Credit: Wikipedia Commons |
Famously, U.S. forces lacked proper military-style contour maps of the island and had to rely on the same ones handed out to tourists. As a result, they had a difficult time finding the medical students they had ostensibly been sent to rescue (many of whom, when located, had no idea that an invasion was even underway). The Army and the Navy couldn't talk to one another because their radios worked on different frequencies, which contributed to a friendly fire incident that caused U.S. Navy A-7 Corsairs to mistakenly bomb a brigade headquarters of the 82nd Airborne, wounding 17 army soldiers, three of them seriously. Navy A-7s also mistakenly bombed a mental hospital instead of the actual target, the Grenadian command post at Fort Frederick. Eighteen civilians were killed in that mishap. In that same raid on Fort Frederick, three Marine helicopters were shot down. As Military.com notes, "The Grenadian Army and its Cuban allies also offered greater resistance than the Americans expected."
The whole David and Goliath confrontation ended up taking weeks instead of days and the mop up wasn't finished until mid-December. A provisional government was installed that served a year until things had returned more or less to normal and elections could be set.
For the U.S. military, it was a hard lesson. It was also a training ground for future leaders, such as Norman Schwarzkopf and Colin Powell, who both played major non-combat roles as major generals (two-star) at the time. Schwarzkopf was the Army's liaison to Vice Admiral Joseph Metcalf III. In hindsight, Powell -- who at the time of Urgent Fury was an Army liaison officer to Secretary of Defense Casper Weinberger -- deemed the operation "a sloppy success."
Today, Grenadians seem to understand that the outcome of the U.S. invasion can be separated from Washington's rationale for it.
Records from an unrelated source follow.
(** * The Kinetic Engine (services/KineticEngine.ts), embedded and verified

    A shallow embedding of the audio-reactive choreography core: the
    [BPMDetector], the [TransientDetector], the [AudioLookaheadBuffer], the
    static [KINETIC_GRAPH] and the [KineticEngine] state machine.

    Conventions of the embedding.
    - Inside the engine a JavaScript [number] that carries a level, an
      energy, a tempo or a progress is a rational [Q]: comparisons are the
      source's comparisons, arithmetic is exact, and the arguments of the
      calls are finite numbers.  Millisecond clocks ([Date.now()], node dwell
      times) and the bar and phrase counters are integers [Z].
    - Where the answer of the source depends on rounding, on NaN or on a
      division by zero (the gates of the transient detector, the clamp of
      [setBPM]), the source is embedded over binary64 in the module [Double],
      and the theorems about it are stated there.
    - [Date.now()] and [Math.random()] are explicit arguments ([now], [rnd])
      of the operation that reads them; every operation reads each at most
      once.
    - Mutation of [this] is explicit state passing: an operation takes the
      engine and returns the engine after the call.
    - [undefined] and [null] are [None]. *)

From Stdlib Require Import Floats.
From Stdlib Require Import String Ascii DecimalString.
From Stdlib Require Import ZArith QArith Qround List Bool Lia Lqa.
From Stdlib Require Import Permutation Sorted Morphisms.
Import ListNotations.

Open Scope Q_scope.

Set Warnings "-inexact-float".

(** ** JavaScript primitives used by the engine *)

Module JS.

(** [a > b], [a < b], [a >= b] on numbers. *)
Definition gt (a b : Q) : bool := negb (Qle_bool a b).
Definition lt (a b : Q) : bool := negb (Qle_bool b a).
Definition ge (a b : Q) : bool := Qle_bool b a.

Definition Math_max (a b : Q) : Q := if Qle_bool a b then b else a.
Definition Math_min (a b : Q) : Q := if Qle_bool a b then a else b.
Definition Math_floor (x : Q) : Z := Qfloor x.
Definition Math_ceil (x : Q) : Z := Qceiling x.

(** [Math.round]: the nearest integer, halves going up. *)
Definition Math_round (x : Q) : Z := Qfloor (x + 0.5).

(** [a % b] on numbers: the remainder has the sign of the dividend. *)
Definition rem (a b : Q) : Q :=
  let q := a / b in
  a - b * inject_Z (Z.quot (Qnum q) (QDen q)).

(** [arr[i]]: [undefined] outside the array. *)
Definition index {A : Type} (arr : list A) (i : Z) : option A :=
  if (i <? 0)%Z then None else nth_error arr (Z.to_nat i).

(** [a || b] on object-or-undefined operands (an object is truthy). *)
Definition or {A : Type} (a b : option A) : option A :=
  match a with
  | Some x => Some x
  | None => b
  end.

(** [arr.push(x)] then, when the array is longer than [cap], [arr.shift()]. *)
Definition shift {A : Type} (arr : list A) : list A := tl arr.

Definition push_bounded {A : Type} (cap : nat) (arr : list A) (x : A) : list A :=
  let arr' := arr ++ [x] in
  if (cap <? length arr')%nat then shift arr' else arr'.

(** [arr.slice(-n)]: the last [n] elements. *)
Definition slice_last {A : Type} (n : nat) (arr : list A) : list A :=
  skipn (length arr - n) arr.

(** [arr.slice(0, -1)]: all but the last element. *)
Definition slice_init {A : Type} (arr : list A) : list A := removelast arr.

(** [arr.reduce((a, b) => a + b, 0)]. *)
Definition sum (arr : list Q) : Q := fold_left Qplus arr 0.

(** [s.includes(sub)]. *)
Fixpoint includes (sub s : string) : bool :=
  if String.prefix sub s then true
  else match s with
       | EmptyString => false
       | String _ rest => includes sub rest
       end.

End JS.

(** ** Types of the data model *)

Inductive EnergyLevel := E_low | E_mid | E_high.
Inductive MoveDirection := D_left | D_right | D_center.
Inductive FrameType := T_body | T_closeup | T_hands | T_feet.
Inductive FrameRole := R_base | R_alt | R_flourish | R_details.
Inductive SequenceMode := GROOVE | EMOTE | IMPACT | FOOTWORK.
Inductive MechanicalFX := FX_none | FX_zoom | FX_mirror | FX_stutter | FX_mandala.
Inductive TransitionStyle := CUT | SLIDE | MORPH | SMOOTH | ZOOM_IN.

Inductive KineticNodeId :=
| idle | groove_left | groove_right | groove_center | crouch | jump | spin
| vogue_left | vogue_right | closeup | hands | feet | impact | mandala.

Definition KineticNodeId_eq_dec (a b : KineticNodeId) : {a = b} + {a <> b}.
Proof. decide equality. Defined.

(** [arr.includes(id)] on node ids. *)
Definition includes_node (arr : list KineticNodeId) (id : KineticNodeId) : bool :=
  if in_dec KineticNodeId_eq_dec id arr then true else false.

Module Frame.

(** Modelled from the spec: the declaration of [GeneratedFrame] lives in
    [../types], which is not among the sources.  The record has the fields
    the engine and the tests read: an image handle, a pose id, the
    classification tags (each optional, as the engine tests them for
    presence) and the virtual-derivation metadata. *)
Record t := mk {
  url : string;
  pose : option string;
  energy : option EnergyLevel;
  direction : option MoveDirection;
  type : option FrameType;
  role : option FrameRole;
  isVirtual : bool;
  virtualZoom : option Q;
  virtualOffsetY : option Q
}.

End Frame.

Abbreviation GeneratedFrame := Frame.t.

Module FramePool.

Record ByEnergy := mkE {
  low : list GeneratedFrame;
  mid : list GeneratedFrame;
  high : list GeneratedFrame
}.

Record ByDirection := mkD {
  left : list GeneratedFrame;
  right : list GeneratedFrame;
  center : list GeneratedFrame
}.

Record t := mk {
  byEnergy : ByEnergy;
  closeups : list GeneratedFrame;
  hands : list GeneratedFrame;
  feet : list GeneratedFrame;
  mandalas : list GeneratedFrame;
  virtuals : list GeneratedFrame;
  acrobatics : list GeneratedFrame;
  byDirection : ByDirection
}.

Definition empty : t :=
  mk (mkE [] [] []) [] [] [] [] [] [] (mkD [] [] []).

End FramePool.

Abbreviation KineticFramePool := FramePool.t.

Module Sample.

Record t := mk {
  bass : Q;
  mid : Q;
  high : Q;
  energy : Q;
  timestamp : Z
}.

End Sample.

Abbreviation AudioSample := Sample.t.

Record KineticNode := {
  id : KineticNodeId;
  possibleTransitions : list KineticNodeId;
  energyRequirement : Q;
  exitThreshold : Q;
  mechanicalFx : MechanicalFX;
  preferredTransition : TransitionStyle;
  minDuration : Z;
  frameSelector : Q -> KineticFramePool -> option GeneratedFrame
}.

Record KineticState := {
  currentNode : KineticNodeId;
  currentFrame : option GeneratedFrame;
  transitionProgress : Q;
  transitionStyle : TransitionStyle;
  sourceFrame : option GeneratedFrame;
  beatPos : Q;
  barCounter : Z;
  phraseCounter : Z;
  lastTransitionTime : Z;
  isLocked : bool;
  lockReleaseTime : Z;
  sequenceMode : SequenceMode
}.

(** ** The kinetic graph *)

(** [arr[Math.floor(Math.random() * arr.length)]], with [rnd] the value
    [Math.random()] returns. *)
Definition pick (rnd : Q) (arr : list GeneratedFrame) : option GeneratedFrame :=
  JS.index arr (JS.Math_floor (rnd * inject_Z (Z.of_nat (length arr)))).

(** [arr[0]]. *)
Definition first (arr : list GeneratedFrame) : option GeneratedFrame :=
  JS.index arr 0.


Definition KINETIC_GRAPH (n : KineticNodeId) : KineticNode :=
  match n with
  | idle =>
      {| id := idle;
         possibleTransitions := [groove_left; groove_right; groove_center; crouch];
         energyRequirement := 0; exitThreshold := 0;
         mechanicalFx := FX_none; preferredTransition := SMOOTH; minDuration := 0;
         frameSelector := fun _ pool =>
           JS.or (first (FramePool.low (FramePool.byEnergy pool)))
                 (JS.or (first (FramePool.mid (FramePool.byEnergy pool))) None) |}
  | groove_left =>
      {| id := groove_left;
         possibleTransitions := [idle; groove_center; vogue_left; crouch];
         energyRequirement := 0.3; exitThreshold := 0.2;
         mechanicalFx := FX_none; preferredTransition := CUT; minDuration := 100;
         frameSelector := fun rnd pool =>
           JS.or (pick rnd (FramePool.left (FramePool.byDirection pool)))
                 (first (FramePool.mid (FramePool.byEnergy pool))) |}
  | groove_right =>
      {| id := groove_right;
         possibleTransitions := [idle; groove_center; vogue_right; crouch];
         energyRequirement := 0.3; exitThreshold := 0.2;
         mechanicalFx := FX_mirror; preferredTransition := CUT; minDuration := 100;
         frameSelector := fun rnd pool =>
           JS.or (pick rnd (FramePool.right (FramePool.byDirection pool)))
                 (first (FramePool.mid (FramePool.byEnergy pool))) |}
  | groove_center =>
      {| id := groove_center;
         possibleTransitions := [groove_left; groove_right; jump; spin; closeup];
         energyRequirement := 0.4; exitThreshold := 0.3;
         mechanicalFx := FX_none; preferredTransition := CUT; minDuration := 150;
         frameSelector := fun rnd pool =>
           JS.or (pick rnd (FramePool.center (FramePool.byDirection pool)))
                 (first (FramePool.mid (FramePool.byEnergy pool))) |}
  | crouch =>
      {| id := crouch;
         possibleTransitions := [idle; jump; feet];
         energyRequirement := 0.5; exitThreshold := 0.3;
         mechanicalFx := FX_none; preferredTransition := SMOOTH; minDuration := 200;
         frameSelector := fun rnd pool => pick rnd (FramePool.low (FramePool.byEnergy pool)) |}
  | jump =>
      {| id := jump;
         possibleTransitions := [crouch; groove_center; impact];
         energyRequirement := 0.7; exitThreshold := 0.5;
         mechanicalFx := FX_zoom; preferredTransition := CUT; minDuration := 100;
         frameSelector := fun rnd pool =>
           JS.or (pick rnd (FramePool.acrobatics pool))
                 (first (FramePool.high (FramePool.byEnergy pool))) |}
  | spin =>
      {| id := spin;
         possibleTransitions := [groove_center; jump; vogue_left; vogue_right];
         energyRequirement := 0.6; exitThreshold := 0.4;
         mechanicalFx := FX_none; preferredTransition := MORPH; minDuration := 300;
         frameSelector := fun rnd pool =>
           JS.or (pick rnd (FramePool.acrobatics pool))
                 (first (FramePool.high (FramePool.byEnergy pool))) |}
  | vogue_left =>
      {| id := vogue_left;
         possibleTransitions := [vogue_right; groove_left; hands; mandala];
         energyRequirement := 0.5; exitThreshold := 0.3;
         mechanicalFx := FX_none; preferredTransition := CUT; minDuration := 150;
         frameSelector := fun rnd pool =>
           JS.or (pick rnd (FramePool.hands pool))
                 (first (FramePool.left (FramePool.byDirection pool))) |}
  | vogue_right =>
      {| id := vogue_right;
         possibleTransitions := [vogue_left; groove_right; hands; mandala];
         energyRequirement := 0.5; exitThreshold := 0.3;
         mechanicalFx := FX_mirror; preferredTransition := CUT; minDuration := 150;
         frameSelector := fun rnd pool =>
           JS.or (pick rnd (FramePool.hands pool))
                 (first (FramePool.right (FramePool.byDirection pool))) |}
  | closeup =>
      {| id := closeup;
         possibleTransitions := [groove_center; idle];
         energyRequirement := 0.6; exitThreshold := 0.4;
         mechanicalFx := FX_zoom; preferredTransition := ZOOM_IN; minDuration := 500;
         frameSelector := fun rnd pool =>
           JS.or (pick rnd (FramePool.closeups pool)) (first (FramePool.virtuals pool)) |}
  | hands =>
      {| id := hands;
         possibleTransitions := [vogue_left; vogue_right; mandala; groove_center];
         energyRequirement := 0.5; exitThreshold := 0.3;
         mechanicalFx := FX_none; preferredTransition := CUT; minDuration := 200;
         frameSelector := fun rnd pool => pick rnd (FramePool.hands pool) |}
  | feet =>
      {| id := feet;
         possibleTransitions := [crouch; groove_left; groove_right];
         energyRequirement := 0.4; exitThreshold := 0.2;
         mechanicalFx := FX_none; preferredTransition := CUT; minDuration := 200;
         frameSelector := fun rnd pool => pick rnd (FramePool.feet pool) |}
  | impact =>
      {| id := impact;
         possibleTransitions := [groove_center; crouch; mandala];
         energyRequirement := 0.8; exitThreshold := 0.6;
         mechanicalFx := FX_zoom; preferredTransition := CUT; minDuration := 100;
         frameSelector := fun rnd pool =>
           JS.or (pick rnd (FramePool.virtuals pool))
                 (first (FramePool.high (FramePool.byEnergy pool))) |}
  | mandala =>
      {| id := mandala;
         possibleTransitions := [hands; groove_center; impact];
         energyRequirement := 0.7; exitThreshold := 0.5;
         mechanicalFx := FX_mandala; preferredTransition := CUT; minDuration := 300;
         frameSelector := fun rnd pool =>
           JS.or (pick rnd (FramePool.mandalas pool)) (first (FramePool.hands pool)) |}
  end.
A taxi driver, who goes by the name of Cutty, who says he personally knew Bishop and other top government leaders, said he thought the United States had "done the right thing for the wrong reasons."
The threat of communism in the Caribbean, especially given the collapse of the Soviet Union a few years later and the slow withering of Cuba that it triggere, was overblown. Serious Soviet military adventurism in the Caribbean arguably ended with the Cuban missile crisis and despite some support for civil wars in Central and South America, was never again a serious regional challenge to the U.S.
For Grenada, however, U.S. military forces helped push a reset button on the island's politics. Since 1983, there have not been any more coups. Democratic governments have come and gone, with peaceful transitions.
And that airport that caused so much concern? That would be Maurice Bishop International.